RECORDS SUPPLIED =>

■ ■ ■ ■

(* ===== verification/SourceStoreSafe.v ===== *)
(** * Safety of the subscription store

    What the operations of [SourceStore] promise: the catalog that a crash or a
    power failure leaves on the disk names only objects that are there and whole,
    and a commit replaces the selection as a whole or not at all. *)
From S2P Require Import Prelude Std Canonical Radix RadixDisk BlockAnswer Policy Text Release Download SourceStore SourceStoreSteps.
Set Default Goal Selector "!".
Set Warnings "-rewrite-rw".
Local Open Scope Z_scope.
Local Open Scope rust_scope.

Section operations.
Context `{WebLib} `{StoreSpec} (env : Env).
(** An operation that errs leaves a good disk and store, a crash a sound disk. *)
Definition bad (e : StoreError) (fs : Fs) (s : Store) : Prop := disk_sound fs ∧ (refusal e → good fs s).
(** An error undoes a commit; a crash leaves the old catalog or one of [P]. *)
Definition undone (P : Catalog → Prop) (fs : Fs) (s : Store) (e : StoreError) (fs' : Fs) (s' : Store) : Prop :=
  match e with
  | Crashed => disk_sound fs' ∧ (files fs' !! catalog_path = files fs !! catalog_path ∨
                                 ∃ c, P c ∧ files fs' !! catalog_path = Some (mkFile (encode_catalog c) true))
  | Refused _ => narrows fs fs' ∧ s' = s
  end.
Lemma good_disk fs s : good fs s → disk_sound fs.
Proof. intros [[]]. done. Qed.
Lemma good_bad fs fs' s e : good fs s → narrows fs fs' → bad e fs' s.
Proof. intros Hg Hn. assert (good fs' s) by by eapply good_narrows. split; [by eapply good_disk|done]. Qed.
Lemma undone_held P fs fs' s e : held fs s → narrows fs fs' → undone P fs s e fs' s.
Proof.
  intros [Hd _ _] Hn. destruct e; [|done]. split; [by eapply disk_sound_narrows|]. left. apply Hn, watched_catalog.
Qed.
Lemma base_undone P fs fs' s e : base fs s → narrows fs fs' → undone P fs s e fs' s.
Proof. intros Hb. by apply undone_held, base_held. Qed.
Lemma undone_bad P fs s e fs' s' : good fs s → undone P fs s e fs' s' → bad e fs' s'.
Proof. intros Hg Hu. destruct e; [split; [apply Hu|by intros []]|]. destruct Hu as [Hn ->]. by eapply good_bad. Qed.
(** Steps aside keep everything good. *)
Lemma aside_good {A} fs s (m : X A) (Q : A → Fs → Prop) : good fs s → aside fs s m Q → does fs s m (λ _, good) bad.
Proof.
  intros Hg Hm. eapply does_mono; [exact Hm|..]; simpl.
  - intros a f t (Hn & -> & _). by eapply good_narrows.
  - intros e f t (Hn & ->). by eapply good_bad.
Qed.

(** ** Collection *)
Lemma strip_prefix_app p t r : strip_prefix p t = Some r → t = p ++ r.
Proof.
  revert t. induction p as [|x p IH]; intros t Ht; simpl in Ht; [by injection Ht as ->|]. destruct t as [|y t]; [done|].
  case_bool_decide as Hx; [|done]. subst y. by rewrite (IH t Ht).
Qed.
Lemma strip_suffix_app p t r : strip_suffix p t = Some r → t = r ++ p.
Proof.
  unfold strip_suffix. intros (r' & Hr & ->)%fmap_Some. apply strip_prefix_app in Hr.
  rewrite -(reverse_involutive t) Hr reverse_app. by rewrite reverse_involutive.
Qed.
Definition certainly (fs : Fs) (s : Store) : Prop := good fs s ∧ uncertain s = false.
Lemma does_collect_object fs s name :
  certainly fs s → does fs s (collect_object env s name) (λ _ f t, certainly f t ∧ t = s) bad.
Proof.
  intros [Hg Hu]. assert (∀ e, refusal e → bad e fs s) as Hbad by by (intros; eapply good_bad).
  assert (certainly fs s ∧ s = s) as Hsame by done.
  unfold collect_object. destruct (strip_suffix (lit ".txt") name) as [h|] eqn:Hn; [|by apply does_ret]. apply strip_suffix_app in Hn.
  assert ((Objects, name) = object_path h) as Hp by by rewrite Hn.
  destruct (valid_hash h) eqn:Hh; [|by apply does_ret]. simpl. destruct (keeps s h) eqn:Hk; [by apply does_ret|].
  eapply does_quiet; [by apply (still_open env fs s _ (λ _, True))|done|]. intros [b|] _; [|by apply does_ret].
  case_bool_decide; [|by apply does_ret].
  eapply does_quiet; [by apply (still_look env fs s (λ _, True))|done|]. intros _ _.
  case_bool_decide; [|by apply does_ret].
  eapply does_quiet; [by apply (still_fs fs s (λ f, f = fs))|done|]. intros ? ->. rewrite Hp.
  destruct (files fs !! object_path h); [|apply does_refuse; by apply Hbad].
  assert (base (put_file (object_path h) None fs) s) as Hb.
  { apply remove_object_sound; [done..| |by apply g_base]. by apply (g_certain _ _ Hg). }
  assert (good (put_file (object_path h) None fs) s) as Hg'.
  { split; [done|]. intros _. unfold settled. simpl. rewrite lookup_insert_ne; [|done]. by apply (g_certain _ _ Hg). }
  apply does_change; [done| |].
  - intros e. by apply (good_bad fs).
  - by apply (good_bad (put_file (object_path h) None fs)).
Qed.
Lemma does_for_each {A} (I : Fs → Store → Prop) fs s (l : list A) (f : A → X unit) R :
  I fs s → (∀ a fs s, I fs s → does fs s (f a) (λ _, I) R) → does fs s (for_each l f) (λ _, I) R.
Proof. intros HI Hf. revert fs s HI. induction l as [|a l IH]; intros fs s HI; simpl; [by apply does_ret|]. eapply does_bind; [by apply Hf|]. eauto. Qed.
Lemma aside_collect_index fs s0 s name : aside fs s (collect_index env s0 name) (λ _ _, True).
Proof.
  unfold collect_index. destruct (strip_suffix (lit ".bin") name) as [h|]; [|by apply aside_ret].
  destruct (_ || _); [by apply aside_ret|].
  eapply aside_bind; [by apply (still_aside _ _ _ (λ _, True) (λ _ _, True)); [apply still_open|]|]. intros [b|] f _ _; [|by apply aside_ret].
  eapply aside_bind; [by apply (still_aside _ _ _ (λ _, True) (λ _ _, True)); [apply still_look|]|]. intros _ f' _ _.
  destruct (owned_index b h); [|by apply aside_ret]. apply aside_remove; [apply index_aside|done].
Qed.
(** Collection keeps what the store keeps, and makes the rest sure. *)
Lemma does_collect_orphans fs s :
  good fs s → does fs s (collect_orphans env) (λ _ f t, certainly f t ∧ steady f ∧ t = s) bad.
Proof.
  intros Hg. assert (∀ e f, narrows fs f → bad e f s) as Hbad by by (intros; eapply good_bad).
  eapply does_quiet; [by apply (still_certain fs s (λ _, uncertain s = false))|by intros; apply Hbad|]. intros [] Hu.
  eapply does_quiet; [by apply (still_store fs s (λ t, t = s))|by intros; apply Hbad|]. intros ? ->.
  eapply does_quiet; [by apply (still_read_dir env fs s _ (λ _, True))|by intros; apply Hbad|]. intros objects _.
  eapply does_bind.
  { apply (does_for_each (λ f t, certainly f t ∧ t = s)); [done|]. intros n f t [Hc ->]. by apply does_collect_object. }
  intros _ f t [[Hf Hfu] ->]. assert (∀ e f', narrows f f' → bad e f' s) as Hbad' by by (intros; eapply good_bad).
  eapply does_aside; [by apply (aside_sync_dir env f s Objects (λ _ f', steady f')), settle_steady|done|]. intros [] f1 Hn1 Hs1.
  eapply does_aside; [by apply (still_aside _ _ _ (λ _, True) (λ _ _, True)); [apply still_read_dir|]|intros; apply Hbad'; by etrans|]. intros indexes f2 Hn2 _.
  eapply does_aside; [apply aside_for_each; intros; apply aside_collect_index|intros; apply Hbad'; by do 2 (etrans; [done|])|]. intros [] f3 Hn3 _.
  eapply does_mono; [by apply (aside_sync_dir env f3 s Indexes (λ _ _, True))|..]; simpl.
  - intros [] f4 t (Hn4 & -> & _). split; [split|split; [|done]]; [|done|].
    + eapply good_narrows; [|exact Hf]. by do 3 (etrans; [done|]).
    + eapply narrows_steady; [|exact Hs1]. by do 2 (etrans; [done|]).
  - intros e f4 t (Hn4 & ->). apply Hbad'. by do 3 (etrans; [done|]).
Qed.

■ ■ ■ ■

WHAT IS BEING ASKED => Give back, unchanged, the run of lines in the listing above that begins at the line containing "(** ** Collection *)" and ends at the line containing "eapply does_quiet; [by apply (still_look", both included.

TASK ANSWER =>
(** ** Collection *)
Lemma strip_prefix_app p t r : strip_prefix p t = Some r → t = p ++ r.
Proof.
  revert t. induction p as [|x p IH]; intros t Ht; simpl in Ht; [by injection Ht as ->|]. destruct t as [|y t]; [done|].
  case_bool_decide as Hx; [|done]. subst y. by rewrite (IH t Ht).
Qed.
Lemma strip_suffix_app p t r : strip_suffix p t = Some r → t = r ++ p.
Proof.
  unfold strip_suffix. intros (r' & Hr & ->)%fmap_Some. apply strip_prefix_app in Hr.
  rewrite -(reverse_involutive t) Hr reverse_app. by rewrite reverse_involutive.
Qed.
Definition certainly (fs : Fs) (s : Store) : Prop := good fs s ∧ uncertain s = false.
Lemma does_collect_object fs s name :
  certainly fs s → does fs s (collect_object env s name) (λ _ f t, certainly f t ∧ t = s) bad.
Proof.
  intros [Hg Hu]. assert (∀ e, refusal e → bad e fs s) as Hbad by by (intros; eapply good_bad).
  assert (certainly fs s ∧ s = s) as Hsame by done.
  unfold collect_object. destruct (strip_suffix (lit ".txt") name) as [h|] eqn:Hn; [|by apply does_ret]. apply strip_suffix_app in Hn.
  assert ((Objects, name) = object_path h) as Hp by by rewrite Hn.
  destruct (valid_hash h) eqn:Hh; [|by apply does_ret]. simpl. destruct (keeps s h) eqn:Hk; [by apply does_ret|].
  eapply does_quiet; [by apply (still_open env fs s _ (λ _, True))|done|]. intros [b|] _; [|by apply does_ret].
  case_bool_decide; [|by apply does_ret].
  eapply does_quiet; [by apply (still_look env fs s (λ _, True))|done|]. intros _ _.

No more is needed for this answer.